WHY FED NOW IS GRABBING OUR ATTENTION
We believe the Federal Reserve’s launch of FedNow next year will jumpstart the adoption of real-time payments for peer-to-peer, consumer-to-merchant, employer-to-employee, and consumer-bank-account to consumer-bank-account transactions.
We are shining a light on what we see as an underappreciated risk and opportunity for financials. It is rare for the government to back a new payment option. That makes this worthy of attention.
A THREAT TO BOTH THE STATUS-QUO & OTHER ALTERNATIVES
FedNow and Real-Time Payments may represent a threat to those dependent on the existing payment rails and those seeking other alternatives to the current system, such as:
- Payment networks that process debit transactions
- Banks that collect debit interchange and overdraft fees
- Fintechs that rely on debit interchange fees
- Stable coin and other crypto-based consumer payment alternatives
- Businesses that rely upon inefficiencies in the existing payment networks such as check cashers and payday lenders
WHAT’S NEXT FOR FED NOW
- The Federal Reserve is conducting a system test now with a limited number of banks. The result of that test should tell us late this year how close FedNow is to being deployed.
- FedNow is scheduled for launch in 2023. The Federal Reserve has not provided more clarity, though we believe it could be as soon as next summer. We expect to get an update late this year or into Q1 2023.

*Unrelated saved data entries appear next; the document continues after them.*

Lemma syncApply_same_at opts m cs allow l k :
  apart (target m) k -> keeps (same_at k) (syncApply fuel opts m cs allow l).
Proof.
  intros Hk. unfold syncApply. destruct (dryRun opts); [apply keeps_ret, _|].
  apply keeps_bind; [apply _| |intros ws; apply keeps_ret, _].
  apply keeps_try_catch; [apply _| |].
  - eapply keeps_weaken; [intros w1 w2; apply within_same_at, Hk|apply applyMapping_within].
  - intros e. destruct (instanceof_AgentConfigError e); apply keeps_throw, _.
Qed.

Lemma syncMapping_same_at opts es l m k :
  apart (target m) k ->
  (forall ts, apart (backupDestination ts (target m) (sourceRoot opts)) k) ->
  keeps (same_at k) (syncMapping fuel opts es l m).
Proof.
  intros Hk Hb. unfold syncMapping.
  apply keeps_bind; [apply _| |intros srcE].
  { eapply keeps_weaken; [|apply fileExists_same_world]. intros w w' ->. reflexivity. }
  destruct (negb srcE).
  { destruct (default false (strict opts)); [apply keeps_throw, _|apply keeps_ret, _]. }
  apply keeps_bind; [apply _| |intros tgtE].
  { eapply keeps_weaken; [|apply fileExists_same_world]. intros w w' ->. reflexivity. }
  destruct (tgtE && negb (force opts) && negb (isManaged (target m) es)).
  - apply keeps_bind; [apply _| |intros d].
    { eapply keeps_weaken; [apply same_fs_same_at|apply resolveConflictPolicy_same_fs]. }
    destruct (action d).
    + apply syncApply_same_at, Hk.
    + apply keeps_bind; [apply _| |intros _; apply syncApply_same_at, Hk].
      destruct (negb (dryRun opts)); [apply backupTarget_same_at, Hb|apply keeps_ret, _].
    + apply keeps_ret, _.
    + apply keeps_throw, _.
  - apply syncApply_same_at, Hk.
Qed.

- The number of banks and credit unions that sign up for FedNow at launch and in the months after launch will be critical. Absent near-universal adoption, FedNow could take much longer to take hold.
- How aggressive will technology providers be in rolling out the software and hardware that might be needed?
- Does the Federal Reserve expand its marketing campaign for FedNow from financial institutions to merchants and consumers?
It is challenging to change consumer payment behavior. Risks to our thesis include:
- Does the Federal Reserve launch FedNow on time?
- Are consumers willing to use instant payments?
- Will merchants accept instant payments?
- Could a decline in debit interchange rates dull interest in instant payment alternatives?
- Do technology providers roll out interfaces needed to make instant payments easy to use?
- Will banks push the use of instant payments?